Una decisión académica que podría quedar obsoleta antes de lo esperado
20 de diciembre de 2025

Con el cierre de 2025 y un mercado laboral en plena transformación, miles de jóvenes se preguntan qué estudiar para no quedar desplazados por la inteligencia artificial. En ese contexto, las palabras de Sam Altman, una de las voces más escuchadas del sector tecnológico, funcionan como una señal temprana sobre los cambios profundos que se avecinan y las decisiones que podrían marcar el futuro profesional.
La carrera que pierde terreno ante el avance imparable de la IA
Durante una entrevista con Tucker Carlson, Altman fue directo al señalar que ciertas profesiones están entrando en una zona de alto riesgo. Según explicó, los trabajos ligados al soporte al cliente (ya sea telefónico o informático) figuran entre los primeros en verse desplazados. La razón no es ideológica ni teórica: la inteligencia artificial ya ejecuta esas tareas con mayor velocidad, precisión y disponibilidad que los humanos.
Este fenómeno no se limita a una predicción aislada. Un relevamiento global de Salesforce muestra que la IA no solo automatiza respuestas, sino que está redefiniendo la estructura misma de los equipos de atención al cliente. Actualmente, cerca de un tercio de estos casos ya son gestionados por sistemas inteligentes, y las proyecciones indican que en pocos años esa proporción podría superar la mitad.
Por qué algunos trabajos resisten mejor de lo esperado
A pesar de este panorama, Altman no adopta una postura catastrofista. Frente a visiones más extremas, como la de Elon Musk, quien ha sugerido que la IA superará pronto a médicos y abogados, el CEO de OpenAI introduce un matiz clave: los empleos que requieren una interacción humana profunda conservan una ventaja difícil de replicar.
El sector de la salud es uno de los ejemplos más claros. Allí, la empatía, el juicio clínico y la toma de decisiones en contextos ambiguos siguen siendo atributos esencialmente humanos. Altman recordó, además, la capacidad de adaptación demostrada por la sociedad durante la pandemia de COVID-19, un episodio que evidenció cómo las personas pueden reorganizarse rápidamente frente a escenarios inéditos.

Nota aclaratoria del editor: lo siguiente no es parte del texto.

(** X5.  Among answers whose versions read as dotted integers, the
    unpinned query returns the version of the first answer, in the
    order of the registry, whose integers are least: no answer reads as
    a tuple below it, and every answer of a backend before it reads as
    a tuple strictly above.  So of two backends with equal tuples the
    one earlier in the registry is reported. *)
Theorem get_versions_ties_go_to_first (env : Env) (st : AppState)
    (log : list event) :
  let answers (idx : nat) (url : string) (x : Response) :=
    DOCKER_MODEL_RUNNER_BASE_URLS st !! idx = Some url
    ∧ enabled (backend_config st (idx, url)) = true
    ∧ get_value env (url +:+ "/api/version")
        (cfg_key (backend_config st (idx, url))) = Some x in
  flag (ENABLE_DOCKER_MODEL_RUNNER_API st) = true →
  (∃ idx url x, answers idx url x) →
  (∀ idx url x, answers idx url x →
     ∃ s ns, version x = Some s ∧ reads_as s ns) →
  ∃ idx url x s ns,
    answers idx url x ∧ version x = Some s ∧ reads_as s ns
    ∧ get_versions env st None log
      = (Ok (VersionIs (Some s)), log ++ version_events st)
    ∧ ∀ idx' url' y t ms,
        answers idx' url' y → version y = Some t → reads_as t ms →
        Py.tuple_lt (Z.of_N <$> ms) (Z.of_N <$> ns) = false
        ∧ ((idx' < idx)%nat →
           Py.tuple_lt (Z.of_N <$> ns) (Z.of_N <$> ms) = true).
Proof.
  intros answers Hen (idx0 & url0 & x0 & H0) Hall.
  destruct (lowest_version_by_backend env st (log ++ version_events st))
    as ([idx url] & x & kx & Hx & Hkx & Hrun & Hleast).
  { by exists (idx0, url0), x0. }
  { intros [i u] y Hy. destruct (Hall i u y Hy) as (s & ns & Hs & Hr).
    rewrite (version_key_reads y s ns Hs Hr). eauto. }
  destruct (Hall idx url x Hx) as (s & ns & Hs & Hr).
  exists idx, url, x, s, ns. split_and!; try done.
  - rewrite get_versions_enabled, get_versions_unpinned_run by done.
    destruct (version_responses env st) as [|r rs] eqn:Hrs.
    + unfold lowest_version in Hrun. simpl in Hrun. done.
    + by rewrite Hrun, Hs.
  - intros idx' url' y t ms Hy Ht Hms.
    rewrite (version_key_reads x s ns Hs Hr) in Hkx. injection Hkx as <-.
    apply (Hleast (idx', url') y); [done|]. by apply (version_key_reads y t).
Qed.

Lemma get_versions_ties_go_to_first_witness :
  ∃ idx url x s ns,
    (DOCKER_MODEL_RUNNER_BASE_URLS tied_state !! idx = Some url
     ∧ enabled (backend_config tied_state (idx, url)) = true
     ∧ get_value tied_env (url +:+ "/api/version")
         (cfg_key (backend_config tied_state (idx, url))) = Some x)
    ∧ version x = Some s ∧ reads_as s ns
    ∧ get_versions tied_env tied_state None []
      = (Ok (VersionIs (Some s)), [] ++ version_events tied_state)
    ∧ ∀ idx' url' y t ms,
        (DOCKER_MODEL_RUNNER_BASE_URLS tied_state !! idx' = Some url'
         ∧ enabled (backend_config tied_state (idx', url')) = true
         ∧ get_value tied_env (url' +:+ "/api/version")
             (cfg_key (backend_config tied_state (idx', url'))) = Some y) →
        version y = Some t → reads_as t ms →
        Py.tuple_lt (Z.of_N <$> ms) (Z.of_N <$> ns) = false
        ∧ ((idx' < idx)%nat →
           Py.tuple_lt (Z.of_N <$> ns) (Z.of_N <$> ms) = true).
Proof.
  apply (get_versions_ties_go_to_first tied_env tied_state []).
  - reflexivity.
  - exists 0%nat, "http://a", (mkResponse None (Some "1.2.0-rc1") None).
    split_and!; reflexivity.
  - intros idx url x (Hu & _ & Hx).
    destruct idx as [|[|idx]]; simpl in Hu; simplify_eq; vm_compute in Hx;
      simplify_eq.
    + exists "1.2.0-rc1", [1; 2; 0]%N. split; [done|]. split; [done|].
      exists "", "-rc1". split; [reflexivity|]. split; [by left|].
      right. exists "rc1". split; reflexivity.
    + exists "v1.2.0", [1; 2; 0]%N. split; [done|]. split; [done|].
      exists "v", "". split; [reflexivity|]. split; [by right|by left].
Defined.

La otra cara del avance tecnológico
Lejos de presentar a la inteligencia artificial como una amenaza absoluta, Altman subraya su potencial transformador. En su visión, la IA representa una auténtica “subida de nivel” para la humanidad, al permitir que millones de personas sean más productivas, más creativas e incluso capaces de acelerar descubrimientos científicos.
Un ejemplo concreto aparece en el mundo de la programación. Gracias a estas herramientas, los desarrolladores pueden escribir más código en menos tiempo, lo que multiplica su eficiencia. Sin embargo, Altman advierte que esta aceleración no implica necesariamente una rotación laboral inmediata o masiva, sino una redefinición progresiva de los roles.

Los riesgos que preocupan a los líderes del sector
El optimismo convive con advertencias serias. Altman reconoce que sus mayores temores no se centran en lo evidente, sino en las llamadas “incógnitas desconocidas”. Entre ellas, menciona la posibilidad de que la IA facilite el diseño de armas biológicas o la propagación de crisis sanitarias comparables al COVID.
A esto se suma la creciente dificultad para distinguir entre contenidos reales y generados artificialmente. Imágenes, voces y textos cada vez más convincentes podrían erosionar la confianza pública. Como respuesta, Altman propone mecanismos de verificación, como firmas criptográficas o palabras clave, pensados para reducir estafas y manipulaciones.
Coincidencias y matices con la visión de Bill Gates
La mirada de Bill Gates aporta otra capa al debate. Para el fundador de Microsoft, hay al menos tres áreas donde la intervención humana seguirá siendo crucial: programación, biología y energía. Aunque la IA pueda escribir código, Gates insiste en que la supervisión experta es indispensable para garantizar sistemas seguros y fiables.
En biología, disciplinas como la biotecnología y la medicina personalizada cobran un valor estratégico frente a nuevas enfermedades y desafíos sanitarios. En paralelo, la crisis climática coloca al sector energético en el centro de la escena, donde soluciones como el hidrógeno verde o la captura de carbono dependen, en última instancia, del ingenio humano.
Este nuevo escenario no plantea una respuesta simple sobre qué estudiar, pero sí deja una advertencia clara: el futuro del trabajo no se definirá solo por la tecnología, sino por la capacidad humana de adaptarse, crear y tomar decisiones donde las máquinas aún no llegan.